Driving factors of Intra-regional trade in agricultural goods: The case of West African Economic and


Proposal for the Seventh Annual Conference on Regional Integration in Africa (ACRIA 7) on the theme: External Sector and Inclusive Development in West Africa

Toussaint Houeninvo, t.houeninvo@afdb.org

and

   Philippe Sèdédji, sphilos2000@yahoo.fr

Abstract

Since the 2008 financial crisis and the European debt since 2010, and their impact on African exports, strengthening regional integration appears as an alternative to build resilience to shocks and promote economic development in West Africa. Experience shows that the debt crisis in Europe has affect negatively exports of several African countries. Similar effect has been observed during the recent decrease in commodity prices.  In this context, and given that countries of the Economic and Monetary Union of West Africa (UEMOA) are agriculture dominant countries with the share of agricultural value added in the GDP representing between 20% and 46% of Countries, boosting Intra regional trade in agricultural products can serve as a key factor for inclusive  development of countries in West Africa.

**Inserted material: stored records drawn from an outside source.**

(* ===== verification/State.v ===== *)
(** Blocks and the chain state: [src/core/state.rs], with [State::genesis] and
    [State::header] of [src/core/types.rs].

    The clock is the argument [now]; [usize] values are below 2^64 and modelled
    as [Z].  [heights_order] is the iteration order of the commitment-height hash
    map, which Rust leaves unspecified. *)
From Stdlib Require Import Strings.String.
From S2P Require Import Prelude Types Wots Mss Mmr Smt Transaction Difficulty.

#[local] Open Scope Z_scope.

(** * Genesis *)

Definition genesis_coinbase : list CoinbaseOutput := [
  {| cb_address := arr_of 32 (bstr "Harvest Now, Decrypt Later: The "); cb_value := 536870912;
     cb_salt := arr_of 32 (bstr "Quantum Era's Encryption Challen") |};
  {| cb_address := arr_of 32 (bstr "ge (Published Feb 24, 2026, by R"); cb_value := 536870912;
     cb_salt := arr_of 32 (bstr "BC Disruptors)") |} ].

Definition genesis `{Blake3} {A} `{!SetAccumulator A} : State A :=
  let anchor := hash BITCOIN_BLOCK_HASH in
  let initial_mirstat := hash_concat anchor (le_bytes 8 BITCOIN_BLOCK_HEIGHT) in
  {| st_mirstat := initial_mirstat; st_coins := sa_new; st_commitments := sa_new; st_depth := 0;
     st_target := GENESIS_TARGET; st_height := 0; st_timestamp := BITCOIN_BLOCK_TIME;
     st_commitment_heights := ∅; st_expirations := ∅; st_chain_mmr := mmr_new;
     st_header_hash := initial_mirstat; st_burned_wots := sa_new |}.

Definition adjust_difficulty {A} (s : State A) : hash32 :=
  calculate_target (st_height s) (st_timestamp s).

(** * Applying a block *)

(** What the ordering pass collects. *)
Record Prepass : Type := mkPrepass {
  seen_non_commit : bool;
  in_block_commits : gset hash32;
  commit_count : Z;
  reveal_count : Z;
  consolidated_addresses : gset hash32
}.

Definition Oracle : Type := gmap hash32 hash32.

Section Prepasses.
Context `{Blake3}.

Fixpoint prepass (txs : list Transaction) (p : Prepass) : res BatchError Prepass :=
  match txs with
  | [] => Ok p
  | tx :: txs =>
      p ← match tx with
          | Commit commitment _ =>
              if seen_non_commit p then Err OrderingViolation
              else Ok (mkPrepass false ({[commitment]} ∪ in_block_commits p)
                         (commit_count p + 1) (reveal_count p) (consolidated_addresses p))
          | Reveal _ _ _ _ =>
              Ok (mkPrepass true (in_block_commits p) (commit_count p) (reveal_count p + 1)
                    (consolidated_addresses p))
          | Consolidate inputs _ _ _ =>
              match inputs with
              | [] => Ok (mkPrepass true (in_block_commits p) (commit_count p)
                            (reveal_count p + 1) (consolidated_addresses p))
              | i :: _ =>
                  let addr := predicate_address (in_predicate i) in
                  if bool_decide (addr ∈ consolidated_addresses p) then Err DuplicateConsolidate
                  else Ok (mkPrepass true (in_block_commits p) (commit_count p)
                             (reveal_count p + 1) ({[addr]} ∪ consolidated_addresses p))
              end
          end;
      prepass txs p
  end.

Definition prepass_checks (txs : list Transaction) : res BatchError Prepass :=
  p ← prepass txs (mkPrepass false ∅ 0 0 ∅);
  _ ← bail_if (MAX_BATCH_REVEALS <? reveal_count p) TooManyReveals;
  _ ← bail_if (MAX_BATCH_COMMITS <? commit_count p) TooManyCommits;
  Ok p.

(** The one-time keys spent by the block, with the commitment that spends them;
    a reuse is only logged. *)
Definition oracle_insert (commitment : hash32) (oracle : Oracle) (p : InputReveal * Witness)
    : Oracle :=
  match burned_key p.1 p.2 with
  | Some k => <[k := commitment]> oracle
  | None => oracle
  end.

Definition record_tx (oracle : Oracle) (tx : Transaction) : Oracle :=
  match tx with
  | Commit _ _ => oracle
  | Reveal inputs witnesses outputs salt =>
      foldl (oracle_insert (tx_commitment inputs outputs salt)) oracle (zip inputs witnesses)
  | Consolidate inputs witness outputs salt =>
      match inputs with
      | [] => oracle
      | i :: _ => oracle_insert (tx_commitment inputs outputs salt) oracle (i, witness)
      end
  end.

Definition record_oracle (txs : list Transaction) (oracle : Oracle) : Oracle :=
  foldl record_tx oracle txs.

Definition tx_load (tx : Transaction) : Z * Z :=
  match tx with
  | Commit _ _ => (0, 0)
  | Reveal inputs _ outputs _ => (len inputs, len outputs)
  | Consolidate _ _ outputs _ => (1, len outputs)
  end.

Definition check_load (txs : list Transaction) : res BatchError () :=
  let total_inputs := sumZ (map (fun tx => (tx_load tx).1) txs) in
  let total_outputs := sumZ (map (fun tx => (tx_load tx).2) txs) in
  _ ← bail_if (MAX_BATCH_INPUTS <? total_inputs) TooManyBatchInputs;
  bail_if (MAX_BATCH_OUTPUTS <? total_outputs) TooManyBatchOutputs.

(** ** Coinbase *)

Fixpoint scan_coinbase (seen : gset hash32) (cbs : list CoinbaseOutput) : res BatchError () :=
  match cbs with
  | [] => Ok ()
  | cb :: cbs =>
      _ ← bail_if (bool_decide (coinbase_coin_id cb ∈ seen)) DuplicateCoinbaseId;
      scan_coinbase ({[coinbase_coin_id cb]} ∪ seen) cbs
  end.

Fixpoint coinbase_sum (cbs : list CoinbaseOutput) (total : Z) : res BatchError Z :=
  match cbs with
  | [] => Ok total
  | cb :: cbs =>
      _ ← bail_if (cb_value cb =? 0) ZeroCoinbase;
      _ ← bail_if (negb (is_pow2 (cb_value cb))) CoinbaseDenomination;
      total ← ok_or CoinbaseOverflow (checked_add 64 total (cb_value cb));
      coinbase_sum cbs total
  end.

Definition check_coinbase (height total_fees : Z) (cbs : list CoinbaseOutput) : res BatchError () :=
  allowed_value ← ok_or RewardOverflow (checked_add 64 (block_reward height) total_fees);
  _ ← scan_coinbase ∅ cbs;
  coinbase_total ← coinbase_sum cbs 0;
  bail_if (negb (coinbase_total =? allowed_value)) CoinbaseTotal.

End Prepasses.

Section ApplyBatch.
Context `{Blake3}.
Context (fast_mining : bool) (usize_bits : Z).
Context (witnesses_size : list Witness -> option Z).
Context {A : Type} `{!SetAccumulator A}.
Context (heights_order : gmap hash32 Z -> list (hash32 * Z)).

Definition check_linkage (batch : Batch) (s : State A) : res BatchError () :=
  _ ← bail_if (negb (bool_decide (b_prev_mirstat batch = st_mirstat s))) ParentMismatch;
  _ ← bail_if (negb (bool_decide (b_prev_header_hash batch = st_header_hash s))) HeaderMismatch;
  bail_if (negb (bool_decide (b_target batch = st_target s))) TargetMismatch.

Definition lift_tx {B} (m : ST (State A) TxError B) : ST (State A) BatchError B := fun s =>
  match m s with
  | (Ok a, s) => (Ok a, s)
  | (Err e, s) => (Err (TxError_ e), s)
  | (Panic, s) => (Panic, s)
  end.

Definition lift_res {E B} (f : E -> BatchError) (m : res E B) : res BatchError B :=
  match m with Ok a => Ok a | Err e => Err (f e) | Panic => Panic end.

(** The parallel pass: the error returned is that of some failing transaction;
    here the first. *)
Definition verify_all (p : Prepass) (txs : list Transaction) (s : State A) : res BatchError () :=
  check_all (fun tx => lift_res TxError_
    (verify_transaction_sigs usize_bits tx (st_height s) (st_commitments s) (in_block_commits p))) txs.

Fixpoint apply_txs (txs : list Transaction) (total_fees : Z) : ST (State A) BatchError Z :=
  match txs with
  | [] => mret total_fees
  | tx :: txs =>
      total_fees ← reads (fun _ => ok_or FeeOverflow (checked_add 64 total_fees (fee tx)));
      _ ← lift_tx (apply_transaction_no_sig_check fast_mining usize_bits witnesses_size tx);
      apply_txs txs total_fees
  end.

(** The chain MMR never aborts on a reachable state. *)
Definition mmr_res {B} (m : res MmrError B) : res BatchError B :=
  match m with Ok a => Ok a | _ => Panic end.

Definition insert_coins (v2 : bool) (cs : A) (ids : list hash32) : A :=
  foldl (fun cs c => (sa_insert c v2 cs).2) cs ids.

Definition expected_state_root (s : State A) (coinbase_ids : list hash32) : res BatchError hash32 :=
  let v2 := v2_of s in
  let temp_state_coins := insert_coins v2 (st_coins s) coinbase_ids in
  let smt_root := hash_concat (sa_root v2 temp_state_coins) (sa_root v2 (st_commitments s)) in
  mmr_res (mmr_root (st_chain_mmr s) v2) ≫= fun mmr : hash32 =>
  let r := hash_concat smt_root mmr in
  Ok (if V4_ACTIVATION_HEIGHT <=? st_height s
      then hash_concat r (sa_root v2 (st_burned_wots s)) else r).

Definition future_mirstat (batch : Batch) (s : State A) : hash32 :=
  let m := foldl (fun (m : hash32) c => hash_concat m (arr_list c)) (st_mirstat s)
             (map coinbase_coin_id (b_coinbase batch)) in
  hash_concat m (b_state_root batch).

Definition mining_target (batch : Batch) (s : State A) : hash32 :=
  compute_header_hash {|
    h_height := st_height s; h_prev_header_hash := st_header_hash s;
    h_prev_mirstat := st_mirstat s; h_post_tx_mirstat := future_mirstat batch s;
    h_extension := b_extension batch; h_timestamp := b_timestamp batch;
    h_target := b_target batch; h_state_root := b_state_root batch |}.

Definition check_work (batch : Batch) (preverified_hash : option hash32) (s : State A)
    : res BatchError () :=
  match preverified_hash with
  | None => verify_extension fast_mining (mining_target batch s) (b_extension batch) (b_target batch)
  | Some expected_hash =>
      bail_if (negb (bool_decide (mining_target batch s = expected_hash))) IntegrityFailure
  end.

(** [if !state.coins.insert(..) { bail!("Duplicate coinbase coin") }]. *)
Definition add_coinbase (c : hash32) : ST (State A) BatchError () := fun s =>
  let '(fresh, coins) := sa_insert c (v2_of s) (st_coins s) in
  (if fresh then Ok () else Err DuplicateCoinbaseCoin, set_coins coins s).

Definition block_weight (height commits : Z) (target : hash32) : Z :=
  let block_work := calculate_work target in
  if COMMIT_WEIGHT_ACTIVATION_HEIGHT <=? height
  then sat_add 128 block_work (wrap 128 (commits * 16777216)) else block_work.

(** The commitments to drop once the height has been advanced. *)
Definition expired_keys (height : Z) (commitment_heights : gmap hash32 Z)
    (expirations : gmap Z (list hash32)) : list hash32 :=
  if height <? V2_ACTIVATION_HEIGHT + COMMITMENT_TTL then
    map fst (filter (fun e : hash32 * Z => COMMITMENT_TTL < sat_sub height e.2)
               (heights_order commitment_heights))
  else
    default [] (expirations !! sat_sub height (COMMITMENT_TTL + 1)).

(** [v2] is the hashing mode captured before the height was advanced. *)
Definition collect_garbage (v2 : bool) (s : State A) : State A :=
  let keys := expired_keys (st_height s) (st_commitment_heights s) (st_expirations s) in
  let s :=
    set_commitments (foldl (fun cs k => (sa_remove k v2 cs).2) (st_commitments s) keys)
      (foldl (fun m k => delete k m) (st_commitment_heights s) keys) s in
  if st_height s <? V2_ACTIVATION_HEIGHT + COMMITMENT_TTL then s
  else set_expirations (delete (sat_sub (st_height s) (COMMITMENT_TTL + 1)) (st_expirations s)) s.

(** The rebuild of the caches at the V2 activation. *)
Definition activate_v2 (s : State A) : State A :=
  if st_height s =? V2_ACTIVATION_HEIGHT
  then set_coins (sa_rebuild true (st_coins s))
         (set_commitments (sa_rebuild true (st_commitments s)) (st_commitment_heights s) s)
  else s.

(** Step 7: everything but the coins, before the rebuild and the garbage collection. *)
Definition advance (batch : Batch) (commits : Z) (mirstat : hash32) (mmr : MerkleMountainRange)
    (s : State A) : State A := {|
  st_mirstat := mirstat; st_coins := st_coins s; st_commitments := st_commitments s;
  st_depth := wrap 128 (st_depth s + block_weight (st_height s) commits (b_target batch));
  st_target := st_target s; st_height := wrap 64 (st_height s + 1); st_timestamp := b_timestamp batch;
  st_commitment_heights := st_commitment_heights s; st_expirations := st_expirations s;
  st_chain_mmr := mmr; st_header_hash := ext_final_hash (b_extension batch);
  st_burned_wots := st_burned_wots s |}.

Definition finalize (batch : Batch) (commits : Z) (mirstat : hash32) : ST (State A) BatchError () :=
  mmr ← reads (fun s => mmr_res (mmr_append (ext_final_hash (b_extension batch)) (v2_of s) (st_chain_mmr s)));
  modify (fun s =>
    collect_garbage (v2_of s) (activate_v2 (advance batch commits mirstat mmr.2 s))).

(** From the transactions on, everything that reads or changes the state. *)
Definition apply_body (batch : Batch) (preverified_hash : option hash32) (skip_signatures : bool)
    (p : Prepass) : ST (State A) BatchError () :=
  _ ← reads (fun s => if skip_signatures then Ok () else verify_all p (b_transactions batch) s);
  total_fees ← apply_txs (b_transactions batch) 0;
  _ ← reads (fun s => check_coinbase (st_height s) total_fees (b_coinbase batch));
  let coinbase_ids := map coinbase_coin_id (b_coinbase batch) in
  root ← reads (fun s => expected_state_root s coinbase_ids);
  _ ← reads (fun _ => bail_if (negb (bool_decide (b_state_root batch = root))) StateRootMismatch);
  mirstat ← reads (fun s => Ok (future_mirstat batch s));
  _ ← reads (check_work batch preverified_hash);
  _ ← st_each add_coinbase coinbase_ids;
  finalize batch (commit_count p) mirstat.

(** The state and the oracle are both updated in place; the oracle is recorded
    before the block is known to be valid. *)
Definition apply_batch_internal (now : Z) (batch : Batch) (previous_timestamps : list Z)
    (preverified_hash : option hash32) (skip_signatures : bool)
    : ST (State A * Oracle) BatchError () := fun '(s, oracle) =>
  match
    _ ← check_linkage batch s;
    p ← prepass_checks (b_transactions batch);
    _ ← validate_timestamp (b_timestamp batch) previous_timestamps now (st_height s);
    Ok p
  with
  | Ok p =>
      let oracle := record_oracle (b_transactions batch) oracle in
      match check_load (b_transactions batch) with
      | Ok _ =>
          let '(r, s) := apply_body batch preverified_hash skip_signatures p s in (r, (s, oracle))
      | Err e => (Err e, (s, oracle))
      | Panic => (Panic, (s, oracle))
      end
  | Err e => (Err e, (s, oracle))
  | Panic => (Panic, (s, oracle))
  end.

The inclusiveness of the development is strengthened by the fact that most of the population in West Africa live in rural area do not mainly benefit from the growth. Intra-regional trade in agricultural products in such a condition could contribute to reduce, inequality and poverty. 

Beside value chain development and the level of processing, one of the constraints to trade in West Africa is the quality of transport and the related cost of transportation and logistics including Non-Tariff Barriers that jeopardize competitiveness of West African products as compared to imported goods.  Most of the time several goods imported from out of the continent have been more competitive than the intra WAEMU products.

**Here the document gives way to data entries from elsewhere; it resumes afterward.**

(** The collection after the height has advanced drops every commitment that is
    too old, and only commitments listed as such. *)
Lemma expired_old h C hs es c h0 : 0 <= h -> commit_inv h (h + 1) C hs es -> hs !! c = Some h0 ->
  h + 1 - h0 > COMMITMENT_TTL -> c ∈ expired_keys heights_order (h + 1) hs es.
Proof.
  intros Hh [I1 I2] E HO. destruct (I2 c h0 E) as (J1 & J2 & J3). unfold expired_keys, sat_sub.
  destruct (_ <? _).
  - apply list_elem_of_fmap. exists (c, h0). split; [reflexivity|]. apply list_elem_of_filter.
    split; [cbn [snd]; lia|]. rewrite heights_order_ok. apply elem_of_map_to_list, E.
  - replace (Z.max 0 (h + 1 - (COMMITMENT_TTL + 1))) with h0 by lia. exact J3.
Qed.

Lemma commit_inv_collect h C hs es hs' : 0 <= h -> commit_inv h (h + 1) C hs es ->
  let ex := expired_keys heights_order (h + 1) hs es in
  (forall c, hs' !! c = if decide (c ∈ ex) then None else hs !! c) ->
  commit_inv (h + 1) (h + 1) (C ∖ list_to_set ex) hs'
    (if h + 1 <? V2_ACTIVATION_HEIGHT + COMMITMENT_TTL then es
     else delete (sat_sub (h + 1) (COMMITMENT_TTL + 1)) es).
Proof.
  intros Hh I ex HE. pose proof I as [I1 I2]. split.
  - intros c. rewrite elem_of_difference, elem_of_list_to_set, I1, HE. case_decide as HD.
    + split; [tauto|]. intros [? ?]. discriminate.
    + tauto.
  - intros c h0 E. rewrite HE in E. case_decide as HD; [discriminate|].
    destruct (I2 c h0 E) as (J1 & J2 & J3).
    assert (HA : h + 1 - h0 <= COMMITMENT_TTL).
    { destruct (Z.leb_spec (h + 1 - h0) COMMITMENT_TTL) as [|HG]; [assumption|]. exfalso.
      apply HD. eapply expired_old; try eassumption. lia. }
    split; [lia|]. split; [exact HA|].
    destruct (Z.ltb_spec (h + 1) (V2_ACTIVATION_HEIGHT + COMMITMENT_TTL)); [exact J3|].
    rewrite lookup_delete_ne by (unfold sat_sub, V2_ACTIVATION_HEIGHT, COMMITMENT_TTL in *; lia). exact J3.
Qed.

The main research question is on the impact of transport and logistical cost on intra-WAEMU trade. The paper analyzes the determinants of intra-WAEMU trade in agricultural products and therefore the variables on which policymakers could act to promote intra-regional trade. The analysis uses panel data in a gravity model for the period 2001-2012 covering height (8) West African Countries. The results indicate that the two gravity factors meaning the level of development measured by GDP as well as the distance are highly significant at 1% with the expected signs.

As far as the three variables added in the extension of the model, meaning population, Foreign Direct Investment and the level of integration, are concerned, FDI have a strongly positive effect at 1%, population has a negative impact at 5% and the level of integration has a positive but non-significant effect on the intra-regional trade in agricultural goods. The level of development measured by the GDP is strongly positive

Overall, a 1% increase in GDP leads to 1.2% increase in intra-regional export of agricultural goods while a 1% increase in the distance leads to 2.3% decrease in intra-regional trade.   As for FDI, a 1% increase in FDI leads to 0.2 increase in intra-regional export. The negative effect of the population is consistent with the Lindert Hypothesis according to which countries of similar level of development trade among themselves. The level of integration has a positive effect but non-significant probably because the eight (8) countries considered belong all to WAEMU.

These results call for some policy recommendations including the following:

-Construction/modernization of West African Corridors to facilitate connection among Wes African Countries

-The implementation of structural reforms in West Africa that can make the West African environment more attractive for Foreign Direct Investment

-This suppose that some of the governance issues have been resolved including the conflicts/wars, the security issues (including Islamic State in West Africa and other rebellious groups).